The effect of competition in contests: A unifying approach
Andrzej Baranski, Sumit Goel
TL;DR
This paper analyzes how increasing contest competitiveness, implemented via prize inequality, affects effort when agents have privately known abilities drawn from a finite, ordered type-space. The authors fully characterize the unique symmetric Bayes-Nash equilibrium, showing more efficient types mix over contiguous intervals and that competition reshapes expected effort through changes in equilibrium utilities as well as costs. They prove that under linear and concave costs, transferring value to the top prize unambiguously raises effort, making the winner-takes-all design robustly optimal, while transfers to intermediate prizes yield nuanced effects depending on type-wealth and distribution under incomplete information. A convergence result then links finite-type equilibria to the continuum-type benchmark, reinforcing the unifying nature of the finite-type framework. The findings bridge complete and incomplete information literature and have implications for optimal budget allocation and contest design in settings with private information.
Abstract
We study how increasing competition, by making prizes more unequal, affects effort in contests. In a finite type-space environment, we characterize the equilibrium, analyze the effect of competition under linear costs, and identify conditions under which these effects persist under general costs.
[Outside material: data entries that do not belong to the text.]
(* ===== verification/LinkPurge.v ===== *)
(** * Direct links: the life of an owner

    [DetachSource] and [PurgeSource] of LinkManager.v: an owner of translated code is
    first retired, and then every site, list node and target of it goes at once. *)

From Stdlib Require Import ZArith Lia.
From stdpp Require Import numbers base gmap sets list sorting.
From S2P Require Import Prelude MachineInt LinkManager LinkInvariant LinkManagerProps.

Local Open Scope Z_scope.
Local Open Scope svm_scope.

(** ** A node out of its list *)

Lemma descending_length l b : descending l -> (forall n, n ∈ l -> (n < b)%nat) -> (length l <= b)%nat.
Proof.
  intros Hl. revert b. induction Hl as [|n l Hl IH Hf]; intros b Hb; simpl; [lia|].
  pose proof (Hb n ltac:(left)). assert (length l <= n)%nat; [|lia]. apply IH. by apply Forall_forall.
Qed.

Lemma descending_NoDup l : descending l -> NoDup l.
Proof.
  induction 1 as [|n l Hl IH Hf]; constructor; [|done]. intros Hn.
  apply (proj1 (Forall_forall _ _) Hf) in Hn. lia.
Qed.

Lemma descending_app l1 l2 n : descending (l1 ++ n :: l2) -> descending (l1 ++ l2).
Proof.
  induction l1 as [|m l1 IH]; simpl; [by intros [? _]%StronglySorted_inv|].
  intros [Hs Hf]%StronglySorted_inv. constructor; [by apply IH|].
  apply Forall_app in Hf as [Hf1 Hf2]. apply Forall_cons in Hf2 as [_ Hf2]. by apply Forall_app.
Qed.

(** The list without [n]: its predecessor, or the head, takes the link of [n]. *)
Lemma chain_remove sg cur l1 n l2 node :
  NoDup (l1 ++ n :: l2) -> chain sg cur (l1 ++ n :: l2) -> sg !! n = Some node ->
  match last l1 with
  | Some p => chain (alter (set_next (ss_next node)) p sg) cur (l1 ++ l2)
  | None => cur = Some n /\ chain sg (ss_next node) (l1 ++ l2)
  end.
Proof.
  revert cur. induction l1 as [|m l1 IH]; intros cur Hnd Hc Hn; simpl in *.
  - destruct Hc as [-> (x & Hx & Hc)]. split; [done|]. congruence.
  - apply NoDup_cons in Hnd as [Hm Hnd]. destruct Hc as [-> (x & Hx & Hc)]. specialize (IH _ Hnd Hc Hn).
    rewrite last_cons. destruct (last l1) as [p|] eqn:Hl.
    + split; [done|]. exists x. split; [|done]. rewrite list_lookup_alter_ne; [done|].
      intros ->. apply Hm, elem_of_app. left. apply last_Some in Hl as [l' ->]. set_solver.
    + apply last_None in Hl as ->. destruct IH as [_ IH]. split; [done|]. exists (set_next (ss_next node) x).
      rewrite list_lookup_alter_eq, Hx. split; [done|]. simpl. apply chain_alter_out; [set_solver|done].
Qed.

Lemma unlink_node_run l1 : forall fuel t n prev cur l2 m node,
  (length l1 < fuel)%nat -> n ∉ l1 -> chain (lm_signal_storage m) cur (l1 ++ n :: l2) -> lm_signal_storage m !! n = Some node ->
  unlink_node fuel t n prev cur m =
    Ok (tt, let m' := match (match last l1 with Some p => Some p | None => prev end) with
                      | Some p => put_signal_storage (alter (set_next (ss_next node)) p (lm_signal_storage m)) m
                      | None => put_signal_targets (alter (set_list (ss_next node)) t (lm_signal_targets m)) m
                      end in put_signal_storage (alter (set_linked false) n (lm_signal_storage m')) m').
Proof.
  induction l1 as [|c l1 IH]; intros [|fuel] t n prev cur l2 m node Hf Hn Hc Hnode; simpl in Hf; [lia| |lia|].
  - destruct Hc as [-> _]. simpl. unfold get, bind at 1. rewrite Hnode, Nat.eqb_refl. by destruct prev.
  - destruct Hc as [-> (x & Hx & Hc)]. simpl. unfold get, bind at 1. rewrite Hx.
    destruct (Nat.eqb_spec c n) as [->|Hne]; [destruct Hn; left|].
    rewrite (IH fuel t n (Some c) (ss_next x) l2 m node); [|lia|set_solver|done..].
    change (c :: l1) with ([c] ++ l1). rewrite last_app. by destruct (last l1).
Qed.

(** Changes of nodes and targets that only move links. *)
Definition same_content (x x' : SignalSite) : Prop := ss_live x' = ss_live x /\ ss_patch x' = ss_patch x.
Definition same_counts (x x' : SignalTarget) : Prop :=
  st_active_generation x' = st_active_generation x /\ st_publishing_count x' = st_publishing_count x /\
  st_linking_count x' = st_linking_count x.

#[export] Instance same_content_pre : PreOrder same_content.
Proof. split; [by intros x|]. intros x y z [] []. split; congruence. Qed.
#[export] Instance same_counts_pre : PreOrder same_counts.
Proof. split; [intros x; by split_and!|]. intros x y z (? & ? & ?) (? & ? & ?). unfold same_counts. split_and!; congruence. Qed.

Definition moved_links (m m' : LinkManager) : Prop :=
  (forall n, option_Forall2 same_content (lm_signal_storage m !! n) (lm_signal_storage m' !! n)) /\
  (forall t, option_Forall2 same_counts (lm_signal_targets m !! t) (lm_signal_targets m' !! t)).

#[export] Instance moved_links_pre : PreOrder moved_links.
Proof.
  split; [intros m; split; reflexivity|]. intros m1 m2 m3 [H1 H2] [H3 H4]. split; intros x; (etrans; [apply H1 || apply H2|apply H3 || apply H4]).
Qed.

Lemma content_alter g n (sg : list SignalSite) k : (forall x, same_content x (g x)) -> option_Forall2 same_content (sg !! k) (alter g n sg !! k).
Proof. intros Hg. rewrite list_lookup_alter. case_decide; [subst k; destruct (sg !! n); constructor; auto|reflexivity]. Qed.

Lemma counts_alter g t (st : gmap Z SignalTarget) u : (forall x, same_counts x (g x)) -> option_Forall2 same_counts (st !! u) (alter g t st !! u).
Proof. intros Hg. rewrite lookup_alter. case_decide; [subst u; destruct (st !! t); constructor; auto|reflexivity]. Qed.

Section PurgeNode.
Context (s : gmap LinkSiteKey LinkSiteRecord) (ns : gmap LinkSiteKey nat) (st : gmap Z SignalTarget) (sg : list SignalSite).
Context (Hok : nodes_ok s ns st sg).
Context (site : LinkSiteKey) (r : LinkSiteRecord) (n : nat) (node : SignalSite).
Context (Hr : s !! site = Some r) (Hns : ns !! site = Some n) (Hnode : sg !! n = Some node).

Lemma node_target_delete n' t : node_target s (delete site ns) n' t <-> n' <> n /\ node_target s ns n' t.
Proof.
  split.
  - intros (k & r' & Hk & Hr' & Ht). apply lookup_delete_Some in Hk as [Hne Hk].
    split; [|by exists k, r']. intros ->. apply Hne. by apply (nd_inj _ _ _ _ Hok _ _ n).
  - intros [Hne (k & r' & Hk & Hr' & Ht)]. exists k, r'. split_and!; [|done..]. apply lookup_delete_Some.
    split; [|done]. intros <-. congruence.
Qed.

Lemma target_of_node t : node_target s ns n t <-> t = ls_guest_target r.
Proof.
  split; [|intros ->; by exists site, r]. intros (k & r' & Hk & Hr' & Ht).
  rewrite (nd_inj _ _ _ _ Hok _ _ _ Hk Hns) in Hr'. congruence.
Qed.

(** Lists of other targets do not mention a node of this one. *)
Lemma lists_disjoint t x (l : list nat) p :
  st !! t = Some x -> (forall m, m ∈ l <-> node_target s ns m t) -> t <> ls_guest_target r ->
  node_target s ns p (ls_guest_target r) -> p ∉ l.
Proof.
  intros Hx Hl Ht (k & r' & Hk & Hr' & Ht') Hp. apply Hl in Hp as (k2 & r2 & Hk2 & Hr2 & Ht2).
  rewrite (nd_inj _ _ _ _ Hok _ _ _ Hk2 Hk) in Hr2. congruence.
Qed.

Lemma nodes_unlink (st' : gmap Z SignalTarget) (sg' : list SignalSite) (l : list nat) :
  (forall t x, t <> ls_guest_target r -> st' !! t = Some x -> exists x0, st !! t = Some x0 /\ st_sites x = st_sites x0) ->
  (forall t, is_Some (st !! t) -> is_Some (st' !! t)) -> (forall k, is_Some (sg !! k) -> is_Some (sg' !! k)) ->
  (forall x, st' !! ls_guest_target r = Some x -> chain sg' (st_sites x) l) ->
  descending l -> (forall k, k ∈ l <-> k <> n /\ node_target s ns k (ls_guest_target r)) ->
  (forall p, ~ node_target s ns p (ls_guest_target r) -> sg' !! p = sg !! p) ->
  nodes_ok s (delete site ns) st' sg'.
Proof.
  intros Hst Hst' Hsg' Hc Hd Hl Hkeep. destruct Hok as [H1 H2 H3 H4 H5]. split.
  - intros k m [_ Hk]%lookup_delete_Some. by eapply H1.
  - intros k m [_ Hk]%lookup_delete_Some. by eapply Hsg', H2.
  - intros k k' m [_ Hk]%lookup_delete_Some [_ Hk']%lookup_delete_Some. by eapply H3.
  - intros m t [_ Hm]%node_target_delete. by eapply Hst', H4.
  - intros t x Hx. destruct (decide (t = ls_guest_target r)) as [->|Ht].
    + exists l. split_and!; [by apply Hc|done|]. intros k. by rewrite Hl, node_target_delete.
    + destruct (Hst _ _ Ht Hx) as (x0 & Hx0 & ->). destruct (H5 _ _ Hx0) as (l0 & Hc0 & Hd0 & Hl0). exists l0. split_and!; [|done|].
      * eapply chain_keep; [exact Hc0|]. intros k y Hk Hy. exists y. split; [|done]. rewrite Hkeep; [done|].
        intros Hk'. by eapply (lists_disjoint t x0 l0 k).
      * intros k. rewrite Hl0, node_target_delete. split; [|tauto]. intros Hk. split; [|done]. intros ->. by apply target_of_node in Hk.
Qed.
End PurgeNode.
(* ===== verification/LinkSignal.v ===== *)
(** * Direct links: the signal handler against the manager

    Model of the interleavings of [LinkManager::SignalInvalidateTarget]
    (runtime/backend/link_manager.cpp), which takes no lock, with the operations that
    hold the manager's mutex.  One thread at a time is inside the mutex ([Holder], with
    a program counter where the operation touches what the handlers read); any number of
    handlers run beside it ([Handler]).  Every load and store of an atomic is one step of
    a sequentially consistent machine.

    [w_home], [w_written] and the generation a handler carries are not in the program:
    the target of a node, the generation a branch was committed under (none when the
    node's word is the unlinked one), and the next generation when the handler started.
    Sites with a flags bypass are left out: their second word is not the handler's. *)

From Stdlib Require Import ZArith Lia.
From stdpp Require Import numbers base gmap sets list relations.
From S2P Require Import Prelude MachineInt LinkManager LinkInvariant.

Local Open Scope Z_scope.
Local Open Scope svm_scope.

(** ** The state *)

(** The operation inside the mutex, at the step it does next. *)
Inductive Holder :=
| Idle
| LinkCounted (site : LinkSiteKey) (r : LinkSiteRecord) (g : Z)      (* linking_count raised *)
| LinkValid (site : LinkSiteKey) (r : LinkSiteRecord) (g : Z)        (* the generation was current *)
| LinkCommitted (site : LinkSiteKey) (r : LinkSiteRecord) (g : Z)    (* the branch is written *)
| LinkActive (site : LinkSiteKey) (r : LinkSiteRecord) (g : Z)       (* the generation is still current *)
| LinkEnd (t : Z)
| PublishCounted (rec : LinkTargetRecord)                            (* publishing_count raised *)
| PublishEnd (rec : LinkTargetRecord) (published : bool)
| InvalidateSites (t : Z)                                            (* the target is inactive *)
| KillSites (o : LinkSourceOwner) (killed todo : list LinkSiteKey)
| WaitReaders (o : LinkSourceOwner) (sites : list LinkSiteKey)
| EraseSites (o : LinkSourceOwner) (rest : list LinkSiteKey)
| EraseTargets (o : LinkSourceOwner).

(** A handler for the target [t], started when the next generation was [n]; [second] is the
    second restore loop, [cur] the node it is at. *)
Inductive Handler :=
| HFind (t n : Z)
| HLoadPublishing (t n : Z)
| HLoadActive (t n : Z)
| HStore (t n : Z)
| HHead (t n : Z) (second : bool)
| HLive (t n : Z) (second : bool) (cur : option nat)
| HExchange (t n : Z) (second : bool) (cur : nat)
| HPatch (t n : Z) (second : bool) (cur : nat)
| HNext (t n : Z) (second : bool) (cur : nat)
| HWait (t n : Z)
| HFinish (t n : Z).

Record World := mkWorld {
  w_m : LinkManager;
  w_home : list Z;
  w_written : gmap nat Z;
  w_readers : nat;
  w_holder : Holder;
  w_handlers : gmap nat Handler
}.

Definition world_new : World := mkWorld manager_new [] ∅ 0 Idle ∅.

Definition with_m (m : LinkManager) (h : Holder) (w : World) : World :=
  mkWorld m (w_home w) (w_written w) (w_readers w) h (w_handlers w).
Definition with_word (n : nat) (written : option Z) (m : LinkManager) (h : Holder) (w : World) : World :=
  mkWorld m (w_home w) (partial_alter (fun _ => written) n (w_written w)) (w_readers w) h (w_handlers w).
Definition with_handler (i : nat) (x : Handler) (m : LinkManager) (w : World) : World :=
  mkWorld m (w_home w) (w_written w) (w_readers w) (w_holder w) (<[i := x]> (w_handlers w)).

(** The word of a registered site's node. *)
Definition word_of (node : SignalSite) : Z := ps_rw_site (ss_patch node).
Definition registered (m : LinkManager) (n : nat) : Prop := exists k, lm_signal_sites m !! k = Some n.
Definition node_at (m : LinkManager) (n : nat) : option SignalSite := lm_signal_storage m !! n.

(** The atomics of one target. *)
Definition put_signal_target (t : Z) (g : SignalTarget -> SignalTarget) (m : LinkManager) : LinkManager :=
  put_signal_targets (alter g t (lm_signal_targets m)) m.
Definition put_node (n : nat) (g : SignalSite -> SignalSite) (m : LinkManager) : LinkManager :=
  put_signal_storage (alter g n (lm_signal_storage m)) m.
Definition put_word (a w : Z) (m : LinkManager) : LinkManager := put_code (<[a := w]> (lm_code m)) m.

(** ** Steps inside the mutex *)

(** A site no other registered site shares its word with, holding its unlinked word. *)
Definition fresh_site (m : LinkManager) (s : LinkSignalPatchSite) : Prop :=
  patch_aligned s /\ bp_rx_site (ps_flags_bypass s) = 0 /\ lm_code m !! ps_rw_site s = Some (ps_unlinked_bl s) /\
  (forall n node, registered m n -> node_at m n = Some node -> word_of node <> ps_rw_site s).

Inductive holder_step : World -> World -> Prop :=
(* [RegisterSite]: the node is published by its last store *)
| StepRegister w site t owner s kind flags m' :
    w_holder w = Idle -> fresh_site (w_m w) s ->
    RegisterSite site t owner (Some s) kind flags (w_m w) = Ok (true, m') ->
    holder_step w (mkWorld m' (w_home w ++ [t]) (delete (length (w_home w)) (w_written w)) (w_readers w) Idle (w_handlers w))
(* [MarkFar] *)
| StepFar w site g m' :
    w_holder w = Idle -> MarkFar site g (w_m w) = Ok (true, m') -> holder_step w (with_m m' Idle w)
(* [MarkLinked] *)
| StepLinkCount w site g r rec :
    w_holder w = Idle -> lm_sites (w_m w) !! site = Some r -> ls_state r = Unlinked ->
    lm_targets (w_m w) !! ls_guest_target r = Some rec ->
    holder_step w (with_m (put_signal_target (ls_guest_target r) (add_linking 1) (w_m w)) (LinkCounted site r g) w)
| StepLinkValidate w site r g :
    w_holder w = LinkCounted site r g ->
    holder_step w (with_m (w_m w) (if ValidateTargetGeneration (w_m w) (ls_guest_target r) g
                                   then LinkValid site r g else LinkEnd (ls_guest_target r)) w)
| StepLinkCommit w site r g n node insn c :
    w_holder w = LinkValid site r g -> lm_signal_sites (w_m w) !! site = Some n -> node_at (w_m w) n = Some node ->
    PatchDirectBranch (ps_region (ss_patch node)) (ps_rx_site (ss_patch node)) (word_of node) insn (lm_code (w_m w)) = Ok (true, c) ->
    holder_step w (with_word n (Some g) (put_code c (w_m w)) (LinkCommitted site r g) w)
| StepLinkReject w site r g :
    w_holder w = LinkValid site r g -> holder_step w (with_m (w_m w) (LinkEnd (ls_guest_target r)) w)
| StepLinkRecheck w site r g x :
    w_holder w = LinkCommitted site r g -> lm_signal_targets (w_m w) !! ls_guest_target r = Some x ->
    holder_step w (with_m (w_m w) (if st_active_generation x =? g then LinkActive site r g else LinkEnd (ls_guest_target r)) w)
| StepLinkRecord w site r g rec m' :
    w_holder w = LinkActive site r g -> lm_targets (w_m w) !! ls_guest_target r = Some rec ->
    (update_site site (set_state Linked g (pending_compatible (tr_target rec) r));;; store_linked site true) (w_m w) = Ok (tt, m') ->
    holder_step w (with_m m' (LinkEnd (ls_guest_target r)) w)
| StepLinkEnd w t :
    w_holder w = LinkEnd t -> holder_step w (with_m (put_signal_target t (add_linking (-1)) (w_m w)) Idle w)
(* [PublishTarget] *)
| StepPublishCount w rec x m' :
    w_holder w = Idle -> lt_generation rec = lm_next_target_generation (w_m w) ->
    lm_next_target_generation (w_m w) < kSignalInvalidatingGeneration ->
    GetOrCreateSignalTarget (lt_guest_target rec) (put_next_target_generation (lm_next_target_generation (w_m w) + 1) (w_m w)) = Ok (x, m') ->
    holder_step w (with_m (put_signal_target (lt_guest_target rec) (add_publishing 1) m') (PublishCounted rec) w)
| StepPublishSwap w rec published m' :
    w_holder w = PublishCounted rec ->
    publish_generation (lt_guest_target rec) (lt_generation rec) (w_m w) = Ok (published, m') ->
    holder_step w (with_m m' (PublishEnd rec published) w)
| StepPublishEnd w rec published :
    w_holder w = PublishEnd rec published ->
    holder_step w (with_m (put_signal_target (lt_guest_target rec) (add_publishing (-1))
      (put_targets (<[lt_guest_target rec := mkTargetRecord rec published]> (lm_targets (w_m w))) (w_m w))) Idle w)
(* [BeginTargetInvalidation] *)
| StepInvalidate w t rec :
    w_holder w = Idle -> lm_targets (w_m w) !! t = Some rec ->
    holder_step w (with_m (put_signal_target t (set_generation 0)
      (put_targets (<[t := mkTargetRecord (tr_target rec) false]> (lm_targets (w_m w))) (w_m w))) (InvalidateSites t) w)
| StepInvalidateSites w t rs m' :
    w_holder w = InvalidateSites t ->
    unlink_sites (elements (default ∅ (lm_incoming (w_m w) !! t))) (w_m w) = Ok (rs, m') -> holder_step w (with_m m' Idle w)
(* [DetachSource] *)
| StepDetach w o n m' :
    w_holder w = Idle -> DetachSource o (w_m w) = Ok (n, m') -> holder_step w (with_m m' Idle w)
(* [PurgeSource] *)
| StepPurge w o g :
    w_holder w = Idle -> lm_outgoing (w_m w) !! o = Some g -> og_retiring g = true ->
    holder_step w (with_m (w_m w) (KillSites o [] (elements (og_sites g))) w)
| StepKill w o killed site todo m' :
    w_holder w = KillSites o killed (site :: todo) ->
    (match lm_signal_sites (w_m w) !! site with Some n => update_node n (set_live false) | None => ret tt end) (w_m w) = Ok (tt, m') ->
    holder_step w (with_m m' (KillSites o (site :: killed) todo) w)
| StepKilled w o killed :
    w_holder w = KillSites o killed [] -> holder_step w (with_m (w_m w) (WaitReaders o killed) w)
| StepReaders w o sites :
    w_holder w = WaitReaders o sites -> w_readers w = 0%nat -> holder_step w (with_m (w_m w) (EraseSites o sites) w)
| StepErase w o site rest n m' :
    w_holder w = EraseSites o (site :: rest) -> purge_site site (w_m w) = Ok (n, m') ->
    holder_step w (with_m m' (EraseSites o rest) w)
| StepErased w o :
    w_holder w = EraseSites o [] -> holder_step w (with_m (w_m w) (EraseTargets o) w)
| StepEraseTargets w o :
    w_holder w = EraseTargets o ->
    holder_step w (with_m (put_outgoing (delete o (lm_outgoing (w_m w))) (drop_targets o (w_m w))) Idle w).

(** ** Steps of a handler *)

(** The first restore loop also takes the linked flag of a node. *)
Inductive handler_step (i : nat) : World -> World -> Prop :=
| StepStart w t :
    w_handlers w !! i = None ->
    handler_step i w (mkWorld (w_m w) (w_home w) (w_written w) (S (w_readers w)) (w_holder w)
      (<[i := HFind t (lm_next_target_generation (w_m w))]> (w_handlers w)))
| StepFind w t n :
    w_handlers w !! i = Some (HFind t n) ->
    handler_step i w (with_handler i (match lm_signal_targets (w_m w) !! t with
                                      | Some _ => HLoadPublishing t n
                                      | None => HFinish t n
                                      end) (w_m w) w)
| StepLoadPublishing w t n x :
    w_handlers w !! i = Some (HLoadPublishing t n) -> lm_signal_targets (w_m w) !! t = Some x ->
    handler_step i w (with_handler i (if st_publishing_count x =? 0 then HLoadActive t n else HStore t n) (w_m w) w)
| StepLoadActive w t n x :
    w_handlers w !! i = Some (HLoadActive t n) -> lm_signal_targets (w_m w) !! t = Some x ->
    handler_step i w (with_handler i (if st_active_generation x =? 0 then HHead t n false else HStore t n) (w_m w) w)
| StepStore w t n :
    w_handlers w !! i = Some (HStore t n) ->
    handler_step i w (with_handler i (HHead t n false) (put_signal_target t (set_generation kSignalInvalidatingGeneration) (w_m w)) w)
| StepHead w t n second x :
    w_handlers w !! i = Some (HHead t n second) -> lm_signal_targets (w_m w) !! t = Some x ->
    handler_step i w (with_handler i (HLive t n second (st_sites x)) (w_m w) w)
| StepEnd w t n second :
    w_handlers w !! i = Some (HLive t n second None) ->
    handler_step i w (with_handler i (if second then HFinish t n else HWait t n) (w_m w) w)
| StepLive w t n second c node :
    w_handlers w !! i = Some (HLive t n second (Some c)) -> node_at (w_m w) c = Some node ->
    handler_step i w (with_handler i (if ss_live node then (if second then HPatch t n second c else HExchange t n second c)
                                      else HNext t n second c) (w_m w) w)
| StepExchange w t n second c :
    w_handlers w !! i = Some (HExchange t n second c) ->
    handler_step i w (with_handler i (HPatch t n second c) (put_node c (set_linked false) (w_m w)) w)
| StepPatch w t n second c node code b :
    w_handlers w !! i = Some (HPatch t n second c) -> node_at (w_m w) c = Some node ->
    PatchDirectBranch (ps_region (ss_patch node)) (ps_rx_site (ss_patch node)) (word_of node) (ps_unlinked_bl (ss_patch node))
      (lm_code (w_m w)) = Ok (b, code) ->
    handler_step i w (with_word c None (put_code code (w_m w)) (w_holder w) (with_handler i (HNext t n second c) (w_m w) w))
| StepNext w t n second c node :
    w_handlers w !! i = Some (HNext t n second c) -> node_at (w_m w) c = Some node ->
    handler_step i w (with_handler i (HLive t n second (ss_next node)) (w_m w) w)
| StepWait w t n x :
    w_handlers w !! i = Some (HWait t n) -> lm_signal_targets (w_m w) !! t = Some x -> st_linking_count x = 0 ->
    handler_step i w (with_handler i (HHead t n true) (w_m w) w)
| StepFinish w t n :
    w_handlers w !! i = Some (HFinish t n) ->
    handler_step i w (mkWorld (w_m w) (w_home w) (w_written w) (Nat.pred (w_readers w)) (w_holder w) (delete i (w_handlers w))).

(** ** Steps of the rest of the program *)

(** Code is emitted outside the registered words; [SmcTracker::DelinkTargets] restores the
    unlinked word of a registered site, outside the mutex. *)
Inductive outside_step : World -> World -> Prop :=
| StepEmit w a word :
    (forall n node, registered (w_m w) n -> node_at (w_m w) n = Some node -> word_of node <> a) ->
    outside_step w (with_m (put_word a word (w_m w)) (w_holder w) w)
| StepDelink w n node :
    registered (w_m w) n -> node_at (w_m w) n = Some node ->
    outside_step w (with_word n None (put_word (word_of node) (ps_unlinked_bl (ss_patch node)) (w_m w)) (w_holder w) w).

Inductive step : World -> World -> Prop :=
| InMutex w w' : holder_step w w' -> step w w'
| InHandler i w w' : handler_step i w w' -> step w w'
| Outside w w' : outside_step w w' -> step w w'.

Definition reachable (w : World) : Prop := rtc step world_new w.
Our findings reveal that competition may encourage or deter effort, depending on the relative likelihood of efficient versus inefficient types. We derive implications for the classical budget allocation problem and establish that the most competitive winner-takes-all contest is robustly optimal under linear and concave costs, thereby resolving an open question. Methodologically, our analysis of the finite type-space domain -- which includes complete information as a special case and can approximate any continuum type-space -- provides a unifying approach that sheds light on the contrasting results in these extensively studied environments.